TDP-43 dysfunction is common to 97% of amyotrophic lateral sclerosis (ALS) cases, including those with mutations in C9orf72. To investigate how C9ORF72 mutations drive cellular pathology in ALS and to identify convergent mechanisms between C9ORF72 and TARDBP mutations, we analyzed motor neurons (MNs) derived from induced pluripotent stem cells (iPSCs) from patients with ALS. C9ORF72 iPSC-MNs have higher Ca²⁺ release after depolarization, delayed recovery to baseline after glutamate stimulation, and lower levels of calbindin compared with CRISPR/Cas9 genome-edited controls. TARDBP iPS-derived MNs show high glutamate-induced Ca²⁺ release.
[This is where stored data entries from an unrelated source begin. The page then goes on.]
(* ===== verification/ChunkIndex.v ===== *)
(** * chunk: deduplication index and Bloom filter

    Models src/internal/chunk/index.go. The mutex of [Index] makes each
    method one step. *)

From S2P Require Import Prelude.
Local Open Scope Z_scope.

(** hash/fnv, 64 bit: FNV-1a and FNV-1. *)
Definition fnvOffset : Z := 14695981039346656037.
Definition fnvPrime : Z := 1099511628211.

Definition fnv1a (data : bytes) : Z :=
  foldl (fun h b => u64 (Z.lxor h (b2z b) * fnvPrime)) fnvOffset data.
Definition fnv1 (data : bytes) : Z :=
  foldl (fun h b => Z.lxor (u64 (h * fnvPrime)) (b2z b)) fnvOffset data.

Definition bloomHashes (data : bytes) : Z * Z :=
  let h1 := fnv1a data in
  let h2 := fnv1 (le_encode 8 (zlen data) ++ data) in
  (h1, if h2 =? 0 then 11400714819323198485 else h2).

Record BloomFilter := mkBloom { bl_bits : list Z; bl_nbits : Z; bl_hashes : Z }.

Definition NewBloomFilter (bitCount hashCount : Z) : outcome BloomFilter :=
  if bitCount <=? 0 then Err "bloom bit count must be greater than zero"
  else if hashCount <=? 0 then Err "bloom hash count must be greater than zero"
  else Ok (mkBloom (replicate (Z.to_nat ((bitCount + 63) / 64)) 0) bitCount hashCount).

(** The bit that probe [i] looks at. *)
Definition probe (b : BloomFilter) (h : Z * Z) (i : Z) : Z :=
  u64 (fst h + u64 (i * snd h)) mod bl_nbits b.

Definition set_bit (bits : list Z) (idx : Z) : list Z :=
  alter (fun w => Z.lor w (Z.shiftl 1 (idx mod 64))) (Z.to_nat (idx / 64)) bits.

(** [b.bits[idx/64] & (1 << (idx%64)) != 0]; an index beyond the slice would
    panic, [probe_in_range] shows it cannot happen. *)
Definition test_bit (bits : list Z) (idx : Z) : bool :=
  match bits !! Z.to_nat (idx / 64) with
  | Some w => negb (Z.land w (Z.shiftl 1 (idx mod 64)) =? 0)
  | None => false
  end.

Definition probes (b : BloomFilter) (data : bytes) : list Z :=
  let h := bloomHashes data in map (probe b h) (seqZ 0 (bl_hashes b)).

Definition BloomAdd (b : BloomFilter) (data : bytes) : BloomFilter :=
  mkBloom (foldl set_bit (bl_bits b) (probes b data)) (bl_nbits b) (bl_hashes b).

Definition BloomMaybeContains (b : BloomFilter) (data : bytes) : bool :=
  forallb (test_bit (bl_bits b)) (probes b data).

Record Index := mkIndex { ix_entries : gset bytes; ix_bloom : BloomFilter }.

Definition NewIndex (expectedEntries : Z) : outcome Index :=
  let n := if expectedEntries <=? 0 then 1 else expectedEntries in
  bloom <~ NewBloomFilter (n * 10) 7 ;;
  Ok (mkIndex ∅ bloom).

Definition IndexAdd (i : Index) (hash : bytes) : bool * Index :=
  if bool_decide (hash ∈ ix_entries i) then (false, i)
  else (true, mkIndex (ix_entries i ∪ {[ hash ]}) (BloomAdd (ix_bloom i) hash)).

Definition IndexContains (i : Index) (hash : bytes) : bool :=
  if negb (BloomMaybeContains (ix_bloom i) hash) then false
  else bool_decide (hash ∈ ix_entries i).

Definition IndexMaybeContains (i : Index) (hash : bytes) : bool :=
  BloomMaybeContains (ix_bloom i) hash.

Definition IndexLen (i : Index) : Z := Z.of_nat (size (ix_entries i)).

(** ** Bits *)

Record bloom_ok (b : BloomFilter) : Prop := {
  bo_pos : 0 < bl_nbits b;
  bo_words : bl_nbits b <= 64 * zlen (bl_bits b);
  bo_nonneg : Forall (fun w => 0 <= w) (bl_bits b)
}.

Lemma probe_in_range b h i : bloom_ok b -> 0 <= probe b h i < 64 * zlen (bl_bits b).
Proof.
  intros [Hp Hw _]. unfold probe.
  pose proof (Z.mod_pos_bound (u64 (fst h + u64 (i * snd h))) (bl_nbits b) Hp). lia.
Qed.

Lemma test_bit_spec bits idx :
  0 <= idx < 64 * zlen bits -> Forall (fun w => 0 <= w) bits ->
  test_bit bits idx = match bits !! Z.to_nat (idx / 64) with
                      | Some w => Z.testbit w (idx mod 64) | None => false end.
Proof.
  intros Hi Hn. unfold test_bit. destruct (bits !! Z.to_nat (idx / 64)) as [w|] eqn:E; [|done].
  pose proof (Z.mod_pos_bound idx 64 ltac:(lia)) as Hm.
  rewrite Z.shiftl_1_l. destruct (Z.testbit w (idx mod 64)) eqn:T.
  - apply negb_true_iff, Z.eqb_neq. intros H0.
    assert (Ht : Z.testbit (Z.land w (2 ^ (idx mod 64))) (idx mod 64) = true).
    { rewrite Z.land_spec, T, Z.pow2_bits_true by lia. done. }
    now rewrite H0, Z.bits_0 in Ht.
  - apply negb_false_iff, Z.eqb_eq. apply Z.bits_inj'. intros n Hnn.
    rewrite Z.land_spec, Z.bits_0, Z.pow2_bits_eqb by lia.
    destruct (Z.eqb_spec (idx mod 64) n) as [<-|]; [now rewrite T|now rewrite andb_false_r].
Qed.

Lemma set_bit_length bits idx : length (set_bit bits idx) = length bits.
Proof. apply length_alter. Qed.

Lemma set_bit_nonneg bits idx :
  Forall (fun w => 0 <= w) bits -> Forall (fun w => 0 <= w) (set_bit bits idx).
Proof.
  intros H. unfold set_bit. apply Forall_alter; [done|]. intros w _ Hw.
  apply Z.lor_nonneg. split; [done|]. apply Z.shiftl_nonneg. lia.
Qed.

Lemma set_bit_lookup bits idx j :
  0 <= idx -> set_bit bits idx !! j =
  if decide (j = Z.to_nat (idx / 64))
  then (fun w => Z.lor w (2 ^ (idx mod 64))) <$> bits !! j else bits !! j.
Proof.
  intros Hi. unfold set_bit. destruct (decide (j = Z.to_nat (idx / 64))) as [E|E].
  - subst. rewrite list_lookup_alter_eq. destruct (bits !! _); simpl; [|done].
    now rewrite Z.shiftl_1_l.
  - now rewrite list_lookup_alter_ne.
Qed.

(** Setting a bit makes its test true and never clears another. *)
Lemma set_bit_test bits idx idx' :
  0 <= idx < 64 * zlen bits -> 0 <= idx' < 64 * zlen bits ->
  Forall (fun w => 0 <= w) bits ->
  idx = idx' \/ test_bit bits idx' = true -> test_bit (set_bit bits idx) idx' = true.
Proof.
  intros Hi Hi' Hn Hor.
  assert (Hl : zlen (set_bit bits idx) = zlen bits) by (unfold zlen; now rewrite set_bit_length).
  pose proof (Z.mod_pos_bound idx 64 ltac:(lia)). pose proof (Z.mod_pos_bound idx' 64 ltac:(lia)).
  rewrite test_bit_spec by (try apply set_bit_nonneg; auto; lia).
  rewrite set_bit_lookup by lia.
  assert (Hlt : (Z.to_nat (idx' / 64) < length bits)%nat).
  { unfold zlen in Hi'. pose proof (Z.div_pos idx' 64). assert (idx' / 64 < Z.of_nat (length bits)) by (apply Z.div_lt_upper_bound; lia). lia. }
  destruct (lookup_lt_is_Some_2 bits _ Hlt) as [w Hw]. rewrite Hw.
  assert (Hold : test_bit bits idx' = true -> Z.testbit w (idx' mod 64) = true).
  { rewrite test_bit_spec by auto. now rewrite Hw. }
  case_decide as E; simpl.
  - rewrite Z.lor_spec, Z.pow2_bits_eqb by lia.
    destruct Hor as [->|Ht]; [now rewrite Z.eqb_refl, orb_true_r|now rewrite Hold].
  - destruct Hor as [->|Ht]; [done|auto].
Qed.

Definition in_bits (bits : list Z) (idx : Z) : Prop := 0 <= idx < 64 * zlen bits.

Lemma set_bits_test l : forall bits idx,
  Forall (in_bits bits) l -> in_bits bits idx -> Forall (fun w => 0 <= w) bits ->
  In idx l \/ test_bit bits idx = true -> test_bit (foldl set_bit bits l) idx = true.
Proof.
  induction l as [|x l IH]; intros bits idx Hl Hi Hn Hor; simpl.
  - destruct Hor; [done|auto].
  - inv Hl. assert (Hz : zlen (set_bit bits x) = zlen bits) by (unfold zlen; now rewrite set_bit_length).
    apply IH.
    + eapply Forall_impl; [exact H2|]. unfold in_bits. intros. now rewrite Hz.
    + unfold in_bits in *. now rewrite Hz.
    + now apply set_bit_nonneg.
    + destruct Hor as [[->|Hin]|Ht]; auto; right; apply set_bit_test; auto.
Qed.

Lemma set_bits_shape l : forall bits,
  length (foldl set_bit bits l) = length bits /\
  (Forall (fun w => 0 <= w) bits -> Forall (fun w => 0 <= w) (foldl set_bit bits l)).
Proof.
  induction l as [|x l IH]; intros bits; simpl; [auto|].
  destruct (IH (set_bit bits x)) as [H1 H2]. rewrite H1, set_bit_length.
  split; [done|]. intros H. now apply H2, set_bit_nonneg.
Qed.

Lemma BloomAdd_ok b data : bloom_ok b -> bloom_ok (BloomAdd b data).
Proof.
  intros [H1 H2 H3]. destruct (set_bits_shape (probes b data) (bl_bits b)) as [Hl Hn].
  constructor; simpl; auto. unfold zlen. now rewrite Hl.
Qed.

Lemma probes_in_bits b data : bloom_ok b -> Forall (in_bits (bl_bits b)) (probes b data).
Proof.
  intros Hb. apply Forall_map, Forall_forall. intros i _. now apply probe_in_range.
Qed.

Lemma BloomAdd_contains b data data' :
  bloom_ok b -> data = data' \/ BloomMaybeContains b data' = true ->
  BloomMaybeContains (BloomAdd b data) data' = true.
Proof.
  intros Hb Hor. unfold BloomMaybeContains. apply forallb_forall. intros idx Hin.
  change (probes (BloomAdd b data) data') with (probes b data') in Hin. simpl.
  pose proof (probes_in_bits b data Hb) as Hp. pose proof (probes_in_bits b data' Hb) as Hp'.
  apply set_bits_test; auto.
  - rewrite Forall_forall in Hp'. apply Hp'. now apply list_elem_of_In.
  - apply bo_nonneg, Hb.
  - destruct Hor as [->|Ht]; [now left|right].
    unfold BloomMaybeContains in Ht. rewrite forallb_forall in Ht. auto.
Qed.

(** ** The index *)

Record index_ok (i : Index) : Prop := {
  io_bloom : bloom_ok (ix_bloom i);
  io_covered : forall h, h ∈ ix_entries i -> BloomMaybeContains (ix_bloom i) h = true
}.

Lemma IndexAdd_ok i h : index_ok i -> index_ok (snd (IndexAdd i h)).
Proof.
  intros [Hb Hc]. unfold IndexAdd. case_bool_decide; simpl; [done|].
  constructor; simpl; [now apply BloomAdd_ok|].
  intros h' Hh'. apply BloomAdd_contains; [done|].
  apply elem_of_union in Hh' as [Hh'|Hh']; [right; auto|left]. set_solver.
Qed.

Lemma NewIndex_ok n : exists i, NewIndex n = Ok i /\ index_ok i /\ ix_entries i = ∅.
Proof.
  unfold NewIndex. set (k := if n <=? 0 then 1 else n).
  assert (Hk : 1 <= k) by (unfold k; destruct (Z.leb_spec n 0); lia).
  unfold NewBloomFilter. destruct (Z.leb_spec (k * 10) 0); [lia|].
  change (7 <=? 0) with false. cbv iota. simpl obind. eexists. split; [reflexivity|].
  split; [|done]. constructor; [constructor|]; simpl.
  - lia.
  - unfold zlen. rewrite length_replicate.
    assert (0 <= (k * 10 + 63) / 64) by (apply Z.div_pos; lia).
    pose proof (Z.div_mod (k * 10 + 63) 64). pose proof (Z.mod_pos_bound (k * 10 + 63) 64). lia.
  - apply Forall_replicate. lia.
  - set_solver.
Qed.

Definition adds (i : Index) (l : list bytes) : Index := foldl (fun i h => snd (IndexAdd i h)) i l.

Lemma adds_ok l : forall i, index_ok i -> index_ok (adds i l) /\
  ix_entries (adds i l) = ix_entries i ∪ list_to_set l.
Proof.
  induction l as [|h l IH]; intros i Hi; simpl; [split; [done|set_solver]|].
  destruct (IH _ (IndexAdd_ok i h Hi)) as [H1 H2]. split; [done|]. rewrite H2.
  unfold IndexAdd. case_bool_decide; simpl; set_solver.
Qed.

Lemma IndexContains_entries i h :
  index_ok i -> IndexContains i h = bool_decide (h ∈ ix_entries i).
Proof.
  intros [_ Hc]. unfold IndexContains. destruct (BloomMaybeContains (ix_bloom i) h) eqn:E; [done|].
  symmetry. apply bool_decide_eq_false_2. intros Hin. now rewrite Hc in E.
Qed.

(** The deduplication index is exact although it asks a Bloom filter
    first: after any sequence of additions to a new index of any size hint,
    [Contains] answers true for exactly the added hashes, [MaybeContains]
    never misses one, [Len] counts the distinct ones, and [Add] reports a hash
    as new exactly when it was not added before. *)
Theorem index_exact (n : Z) (l : list bytes) (h : bytes) :
  exists i, NewIndex n = Ok i /\
    (IndexContains (adds i l) h = true <-> h ∈ l) /\
    (h ∈ l -> IndexMaybeContains (adds i l) h = true) /\
    (fst (IndexAdd (adds i l) h) = true <-> h ∉ l) /\
    IndexLen (adds i l) = Z.of_nat (size (list_to_set l : gset bytes)).
Proof.
  destruct (NewIndex_ok n) as (i & Hn & Hi & He). exists i. split; [done|].
  destruct (adds_ok l i Hi) as [Hok Hent]. rewrite He, (left_id_L ∅ (∪)) in Hent.
  split_and!.
  - rewrite IndexContains_entries, bool_decide_eq_true, Hent by done. set_solver.
  - intros Hin. apply Hok. rewrite Hent. set_solver.
  - unfold IndexAdd. rewrite Hent. case_bool_decide as Hd; simpl; set_solver.
  - unfold IndexLen. now rewrite Hent.
Qed.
We identify here, by RNA sequencing, that both C9ORF72 and TARDBP iPSC-MNs have upregulation of Ca²⁺-permeable AMPA and NMDA subunits and impairment of mitochondrial Ca²⁺ buffering due to an imbalance of MICU1 and MICU2 on the mitochondrial Ca²⁺ uniporter, indicating that impaired mitochondrial Ca²⁺ uptake contributes to glutamate excitotoxicity and is a shared feature of MNs with C9ORF72 or TARDBP mutations.

Keywords: C9orf72; RNA sequencing; TDP-43; amyotrophic lateral sclerosis; calcium buffering; induced pluripotent stem cells; mitochondrial calcium buffering; motor neurons.